Admission to the event is $5. Greg Peerbolte, executive director of the Joliet Area Historical Museum, expects a good turnout.
“I have a personal theory — I’m not sure it’s scientific — that smaller, community-focused festivals are resurfacing and making a dramatic comeback after the COVID-19 pandemic,” Peerbolte said.
The features of the day are polka mass, traditional Slovenian food, drinks, baked goods, live entertainment by Ray Koncar and the Boys from Illinois, Singing Slovenes, Marel and John Churnovic Dance Group & Slivo Express, according to the museum’s website. .
Participants can also see the still unopened Planinško museum of the Slovenian market, at Elizabeth 1314, which is located near the picnic area.
The Joliet Area Historical Museum is currently restoring the former 1929 Martin & Emma Planinšek Meat Market into a museum that will document and showcase the experiences of Slovenian immigrants like Planinšek, Peerbolte said.
The project is generously donated by Ken Odorizzi and Irene (Planinsek) Odorizzi, according to the museum’s website.
“We recently found a poster from 1919 that was hanging in a steel mill, written entirely in Slovenian and signed by Woodrow Wilson,” said Peerbolte.
The poster encouraged Slovenian immigrants to participate in the US census, Peerbolte said.

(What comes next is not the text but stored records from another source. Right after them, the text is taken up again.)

#[global] Instance blank_dec w : Decision (blank w).
Proof. unfold blank. apply _. Defined.

(** The same memory with the tag of the empty embedded string ([small = 1]). *)
Definition tagged (w : world) : world :=
  mk_world (mk_str 1 (frozen (str w)) (body (str w)))
    (heap w) (next_block w) (alloc_limit w).

Definition retag (w : world) : world :=
  if decide (blank w) then tagged w else w.

(** Two calls agree: both return the same value and leave the same memory up
    to the tag of a blank container, or both end in the same way. *)
Definition agree {A} (x y : outcome A) : Prop :=
  match x, y with
  | Ok a w, Ok a' w' => a = a' ∧ retag w = retag w'
  | Exit, Exit => True
  | Fault f, Fault f' => f = f'
  | _, _ => False
  end.

(** A call either returns without touching the memory, [w] or [tagged w],
    or goes the same way from both. *)
Definition tag_blind {A} (w : world) (f : M A) : Prop :=
  (∃ a, f w = Ok a w ∧ f (tagged w) = Ok a (tagged w)) ∨ f w = f (tagged w).

(** A container that was zero-initialised and never assigned
    [FIO_STR_INIT]. *)
Definition zeroed (limit : Z) : world :=
  mk_world (mk_str 0 0 (replicate 30 zero)) ∅ 0 limit.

“Joliet is so rich in culture,” Peerbolte said. “You have an immigrant neighborhood culture and definitely an ethnic culture, and you still feel that in the city today. It’s one of the many reasons why Joliet is such a cool city.”
The Slovenian Harvest Festival is reminiscent of traditional celebrations in Slovenia that revolve around the annual harvest and harvest of grapes, as Slovenia is known for its magnificent wine-producing vineyards, the Herald-News reported in 2009.

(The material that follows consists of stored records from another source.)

(** * The Pinoccio serial bootloader (firmware/bootloader/src/main.c)

    A shallow embedding of the boot code: the polled UART receive
    routines, the start-up sequence that saves the reset cause and
    switches the watchdog off, the receive state machine of the main
    loop and the page erase / fill / write block that follows it.

    C integers are [Z] (or [N] for the poll counter) with their
    wrap-around written out.  Loops whose trip count depends on the
    hardware or on the input take a [fuel] argument and return [None]
    when it runs out; the theorems say how much fuel is enough. *)

From Stdlib Require Import ZArith NArith List Bool Lia.
Import ListNotations.

Open Scope Z_scope.

(** ** Fixed-width integers *)

Definition uint8 (z : Z) : Z := z mod 256.
Definition uint16 (z : Z) : Z := z mod 65536.
Definition uint32 (z : Z) : Z := z mod 4294967296.

Arguments uint8 : simpl never.
Arguments uint16 : simpl never.
Arguments uint32 : simpl never.

(** ** Build-time constants

    [F_CPU], [BOOTSIZE] and the parser states are defined in main.c.
    [FLASHEND], [SPM_PAGESIZE] and [RAMPZ] come from the device header of
    avr-libc and [MESSAGE_START] from command.h; they are the fields of a
    [target]. *)

Definition F_CPU : N := 16000000%N.
Definition MAX_TIME_COUNT : N := N.shiftr F_CPU 1.

Arguments MAX_TIME_COUNT : simpl never.

Definition BOOTSIZE : Z := 4096.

In 2009, the 20th branch of the Association of Slovenian Women of America held the 29th Slovenian Grape Dance Festival in St. Joseph Park Hall. About 300 people are expected to attend, the story said.
In Slovenia, men in traditional costumes cut and crushed the first grapes of the season in wooden wine presses to prepare the grapes for wine, the story goes.
Past Joliet festivals included a “grape booth” with candy hung in bunches that resembled grapes because candy was less messy than grapes, the story goes.
Peerbolte emphasized that the Grape Harvest Festival is a holiday that can be enjoyed by people of all cultures.
“On October 2, all Slovenians are at the festival,” said Peerbolte. “I myself claim that I have no Slovenian origin. But they always treat me like I’m part of the family.”
For tickets and more information visit jolietmuseum.org.